All of these Rowan saw, dimly, as though from a great distance, while
in his ears beat all the vast roar of sound from the stricken town
around him, screams and shouts and hissing cries and vast bellows, roar
of flame and crash of falling walls. The great wave of destruction,
the mass of the attacking monsters, had swept past and was rolling now
over the town toward the west, but still Rowan crouched, motionless.
Then behind him was a mounting roar of swiftly catching flame, and out
toward him crept little tongues of red fire as the walls between which
he crouched began to burn. Then, at last, Rowan rose to his feet and
staggered out into the street.

The street-lights had vanished with the bursting of their poles and
cables by the rush of the great dinosaurs, but all around him was
illumined brilliantly by the light of the flaming buildings. North
and south and west the city was burning, vast sheets of murky flame
roaring up from it in scores of places, and by the light of those
distant fires Rowan glimpsed the scores of titanic dark shapes that
crashed still through streets and walls, glimpsed the play of the livid
rays and heard the thin cries of those who still fled before the
mighty, bellowing dinosaurs. A moment he stood at the street's center,
motionless, and then above him was a whirring and flapping of colossal
wings, and he looked up to see a vast, dark shape swooping swiftly down
upon him.

In a single moment he glimpsed the thing, the forty-foot spread of its
huge, batlike wings, the great reptilian head thrust down toward him as
it swooped, white fangs gleaming and red eyes shining in the firelight,
and in that flashing moment recognized the thing for what it was, a
pterodactyl, a flying monster out of the dead ages. Then he saw that
upon it rode one of the sealed, dark-eyed lizard-creatures, whose arm
was coming up with a white globe in its grasp as its dragon-mount dove
down toward Rowan.

The next moment Rowan had thrown himself suddenly aside, and as he did
so felt the great pterodactyl sweep over him by a few feet, glimpsed a
beam of pale light that flickered down from the upheld globe and struck
the street beside him, cracking and rending the pavement there with its
intense heat and scorching his own shoulder as it grazed it. Then the
giant thing had passed and was flapping on to the west, while behind
and above it flew others of its kind, mighty flying reptiles ridden by
the lizard-creatures, whose pallid rays struck down with fire and death
as they swooped on with whirring wings.

And then suddenly Rowan was running, dazed and blind with terror, down
the street toward the east, between the flaming lines of buildings
and over the crushed fragments of humanity which lay there. Down the
street's length he ran, and out between its last buildings, and on
and on into the night, crazedly, aimlessly. The roar of flames and
thunderous din of the town behind him dwindled as he ran, but he did
not look back, throwing himself blindly forward through the darkness,
weeping and wringing his hands, stumbling, staggering on.

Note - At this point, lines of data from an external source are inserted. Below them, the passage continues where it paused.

(** ** Shading and colour correction data *)

Definition g_isx012_cxc_rgb_data : list (list Z) :=
  [[0x01; 0x43; 0xc0; 0xf0; 0x4f; 0xfc; 0x13];
   [0x80; 0x44; 0x20; 0x21; 0x48; 0x04; 0x0e];
   [0x81; 0x43; 0xc0; 0x10; 0x30; 0xfc; 0x13];
   [0xff; 0x04; 0x20; 0x11; 0x48; 0x08; 0x12];
   [0x81; 0x43; 0xe0; 0x20; 0x48; 0x08; 0x12];
   [0x80; 0x03; 0xe0; 0x00; 0x38; 0x04; 0x10];
   [0x01; 0x84; 0x20; 0x21; 0x48; 0x04; 0x10];
   [0x01; 0x04; 0xc0; 0x10; 0x20; 0x00; 0x08];
   [0x81; 0x82; 0xc0; 0x20; 0x38; 0x08; 0x0e];
   [0x01; 0x43; 0xc0; 0x10; 0x20; 0x04; 0x04];
   [0x01; 0x41; 0x40; 0x10; 0x20; 0x08; 0x0a];
   [0x82; 0x82; 0x80; 0x20; 0x20; 0x04; 0x04];
   [0x82; 0x80; 0x20; 0x20; 0x08; 0x04; 0x06];
   [0x81; 0x42; 0xa0; 0x10; 0x20; 0x04; 0x08];
   [0x81; 0x80; 0x00; 0x00; 0x00; 0x04; 0x00];
   [0x01; 0x41; 0x80; 0x10; 0x20; 0x00; 0x08];
   [0x00; 0x42; 0x20; 0x20; 0x08; 0x08; 0x00];
   [0x82; 0xc0; 0x40; 0x20; 0x20; 0x08; 0x08];
   [0x80; 0x02; 0xa0; 0x10; 0x20; 0x08; 0x04];
   [0x02; 0x81; 0x60; 0x30; 0x20; 0x08; 0x0a];
   [0x82; 0x42; 0xc0; 0x10; 0x30; 0x04; 0x0a];
   [0x03; 0xc3; 0xa0; 0x40; 0x28; 0x0c; 0x0a];
   [0x03; 0xc3; 0xc0; 0x20; 0x20; 0x08; 0x08];
   [0x82; 0xc2; 0xc0; 0x30; 0x40; 0x10; 0x0e];
   [0x84; 0x03; 0xa1; 0x40; 0x28; 0x08; 0x08];
   [0x02; 0x82; 0xa0; 0x30; 0x30; 0x0c; 0x10];
   [0x84; 0x03; 0xe1; 0x40; 0x28; 0x10; 0x0a]].

Definition g_isx012_cxc_grb_data : list (list Z) :=
  [[0x00; 0x3d; 0x40; 0x0f; 0xc0; 0x03; 0xf2];
   [0x80; 0x7c; 0x80; 0x1f; 0xd8; 0x03; 0xf0];
   [0x00; 0x3c; 0x40; 0x0f; 0xd0; 0x03; 0xf0];
   [0x80; 0x3c; 0x20; 0x1f; 0xe0; 0x07; 0xf6];
   [0x00; 0x3c; 0x00; 0x1f; 0xd0; 0x07; 0xf4];
   [0x00; 0x3d; 0x40; 0x0f; 0xc8; 0x03; 0xf2];
   [0x80; 0xfc; 0x5f; 0xff; 0xd7; 0x07; 0xf4];
   [0x01; 0x7d; 0x40; 0x0f; 0xd0; 0xff; 0xf3];
   [0x7f; 0xfd; 0x3f; 0x0f; 0xc8; 0x03; 0xf2];
   [0x81; 0x7c; 0x20; 0x0f; 0xd0; 0xff; 0xf7];
   [0x7e; 0xfe; 0x5f; 0x0f; 0xd8; 0x03; 0xf6];
   [0x80; 0xbd; 0xa0; 0x2f; 0xe8; 0x07; 0xfa];
   [0x80; 0xfe; 0xbf; 0x0f; 0xe8; 0xff; 0xf9];
   [0x00; 0x3e; 0x80; 0x3f; 0xe8; 0x0f; 0xfa];
   [0x02; 0x40; 0xe0; 0x0f; 0xf8; 0x03; 0xfe];
   [0x80; 0x7f; 0xe0; 0x1f; 0xf8; 0x17; 0xfe];
   [0x85; 0xff; 0xe0; 0x2f; 0x08; 0x04; 0x04];
   [0x81; 0x40; 0x20; 0x20; 0x00; 0x08; 0x00];
   [0x84; 0x00; 0x21; 0x30; 0x10; 0x0c; 0x06];
   [0x02; 0x82; 0x40; 0x20; 0x10; 0x0c; 0x02];
   [0x83; 0x00; 0x21; 0x40; 0x08; 0x10; 0x06];
   [0x83; 0x82; 0xa0; 0x20; 0x20; 0x08; 0x08];
   [0x02; 0x81; 0x40; 0x30; 0x18; 0x0c; 0x06];
   [0x03; 0x81; 0x80; 0x10; 0x20; 0x04; 0x08];
   [0x82; 0x82; 0x80; 0x20; 0x20; 0x0c; 0x06];
   [0x83; 0xc1; 0x40; 0x20; 0x20; 0x04; 0x08];
   [0x01; 0x82; 0xa0; 0x20; 0x20; 0x08; 0x08]].

Definition g_isx012_shd_rgb_data : list (list Z) :=
  [[0xf1; 0x59; 0x52; 0x7b; 0x98; 0xc4; 0x9d; 0x23; 0x29; 0x87; 0x46];
   [0xc6; 0x81; 0xd1; 0x70; 0x56; 0xe4; 0x9c; 0x1b; 0x6d; 0x07; 0x48];
   [0xdd; 0xf1; 0x51; 0x7d; 0xa8; 0xb4; 0x1e; 0x25; 0x49; 0xc7; 0x46];
   [0xbd; 0xf1; 0x50; 0x6d; 0x2a; 0x44; 0x1b; 0x0a; 0x01; 0x87; 0x44];
   [0xd0; 0xa9; 0x51; 0x77; 0x84; 0xd4; 0x9d; 0x1f; 0x2d; 0xc7; 0x44];
   [0xa8; 0xa9; 0xcf; 0x62; 0x98; 0xa3; 0x17; 0xdb; 0xfc; 0x05; 0x38];
   [0x90; 0xe1; 0x8e; 0x6a; 0x08; 0xc4; 0x9b; 0x0e; 0x11; 0x07; 0x43];
   [0xac; 0xa9; 0x4f; 0x5d; 0x4e; 0x13; 0x15; 0xb9; 0xf8; 0x44; 0x2b];
   [0x44; 0x21; 0xcb; 0x56; 0x0e; 0x63; 0x98; 0xe3; 0x78; 0x86; 0x3d];
   [0xab; 0x81; 0x4f; 0x62; 0x7c; 0xc3; 0x94; 0xb4; 0x98; 0x84; 0x26];
   [0x14; 0xe9; 0x48; 0x46; 0x4a; 0x12; 0x93; 0xa4; 0x84; 0xc5; 0x31];
   [0x81; 0xe9; 0x4d; 0x67; 0xac; 0x73; 0x17; 0xd0; 0xdc; 0x24; 0x29];
   [0x12; 0xb9; 0x08; 0x40; 0x02; 0x52; 0x10; 0x84; 0x6c; 0x64; 0x25];
   [0x4c; 0x91; 0xcb; 0x5b; 0x4c; 0xe3; 0x19; 0xec; 0xdc; 0x05; 0x34];
   [0x37; 0x39; 0x8a; 0x44; 0x2a; 0x02; 0x10; 0x80; 0x14; 0xe4; 0x20];
   [0x1c; 0x51; 0x49; 0x53; 0xe4; 0x02; 0x17; 0xd3; 0xb8; 0xe6; 0x3d];
   [0x8b; 0xd9; 0x8d; 0x53; 0xc8; 0x72; 0x12; 0x98; 0x50; 0x24; 0x23];
   [0x19; 0x11; 0x89; 0x4c; 0x8c; 0x32; 0x16; 0xc7; 0x14; 0x06; 0x38];
   [0xca; 0xc1; 0x10; 0x6c; 0xe0; 0x83; 0x97; 0xd0; 0x4c; 0xa5; 0x2d];
   [0x3e; 0x99; 0x0a; 0x51; 0xbc; 0xc2; 0x15; 0xc2; 0x28; 0x26; 0x39];
   [0xa5; 0x89; 0x0f; 0x7b; 0x8c; 0x64; 0x9d; 0x14; 0xb9; 0x46; 0x3e];
   [0x8f; 0x41; 0xce; 0x5e; 0x5e; 0x03; 0x98; 0xdc; 0x50; 0xe6; 0x3a];
   [0xb4; 0x49; 0x90; 0x72; 0x50; 0x74; 0xa1; 0x3a; 0x05; 0x88; 0x4b];
   [0xe1; 0xd1; 0x91; 0x71; 0x38; 0xc4; 0x1b; 0x0a; 0xed; 0x86; 0x42];
   [0xcb; 0x49; 0xd1; 0x78; 0x86; 0x74; 0x9f; 0x2d; 0xb9; 0x88; 0x51];
   [0x11; 0x62; 0x93; 0x7c; 0x9c; 0x94; 0x1d; 0x1b; 0x41; 0x67; 0x46];
   [0xcf; 0x81; 0x91; 0x77; 0x82; 0x54; 0x9f; 0x2a; 0x21; 0xa8; 0x4d]].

                                   3


How long it was before the mists of terror that clouded his brain
finally cleared and lifted, how long he stumbled blindly through
the night, Rowan could never guess. When he finally came back to
realization of his surroundings he found himself standing knee-deep in
water and mud, standing in a thick forest whose dark trees formed over
him a great canopy of twisted foliage, and whose floor was a swampy
expanse of shallow pools and yielding sands. Far behind him there
glowed feebly in the sky a glare of ruddy light, half glimpsed through
the rifts in the foliage overhead, and as his eyes took in that crimson
glare sudden memory came to his dazed brain.

"God!" he whispered. And again, the single syllable: "God!"

For minutes he stood there, paying no attention to his own
surroundings, his mind on that tremendous and unthinkable attack which
had crashed upon Brinton from the outside night, of the terrible
dinosaurs and their strange riders who had descended upon the town.
Whence had they come, those gigantic reptilian monsters whose like
earth had not seen for hundreds of millions of years? And who, what,
were those lizard-shapes who had ridden and directed them, whose pale
rays had swept fiery death across the town?

Abruptly Rowan's mind snapped back to consideration of his own
predicament, and swiftly he looked about him. The thick forest around
him, the mud and stagnant water in which he stood, the odor of rotting
vegetation in his nostrils--in a moment he recognized them.

"The swamp!" he whispered. "I came eastward from the town, and
this----"

A moment he paused, glancing around and back toward the glare of red
light in the sky behind, then turned and began to move forward. Through
stagnant, scummy pools he splashed, feeling himself sinking once into
treacherous sands but jerking out of them in swift panic, clambering
over fallen trees and across ridges and mounds of solid ground, through
thick tangles of shrubs and briars. Once he lay for moments on one of
the mounds, panting for breath, and staring up through the twisted
branches above to where the shining, unchanging constellations marched
serenely across the heavens. Then he rose and pressed on, conscious
only of the desire to put more and more distance between himself and
the inferno of terror which Brinton had become.

Abruptly he stepped out of the close forest into a wide clear space,
a broad pathway cut through that forest by some great force, in which
the trees and bushes had been ground down into crushed and splintered
masses. Rowan stepped into this broad lane of destruction, wonderingly,
and saw that it ran east and west, apparently across the swamp. Then
into his mind leapt remembrance of those great pathways of smashed
trees which the searchers for Morton had found near the swamp's edge.
Could it be that----?

Before he could complete the thought there came a sudden dull
reverberation from the swamp to eastward, a quivering of the ground
beneath him, a rumbling thunder rapidly nearing him. In sudden panic
he shrank back into the forest at the broad path's edge, and the next
moment their appeared in the east along that path a mighty shape,
thundering down the path toward him and dimly visible in the starlight.
It was a brontosaur, he saw, bearing one of the dark lizard-shapes
which rode at the base of its great neck, thundering down the path
toward the west in giant, earth-shaking strides. Another followed it,
and another, until four had passed, and then the thunder of their great
tread died away in the west, as they galloped on toward Brinton. Rowan
stared after them and then, as a sudden thought flared in his brain, he
crept again from the sheltering trees and moved steadily eastward into
the swamp, following the great path by which the brontosaurs had come.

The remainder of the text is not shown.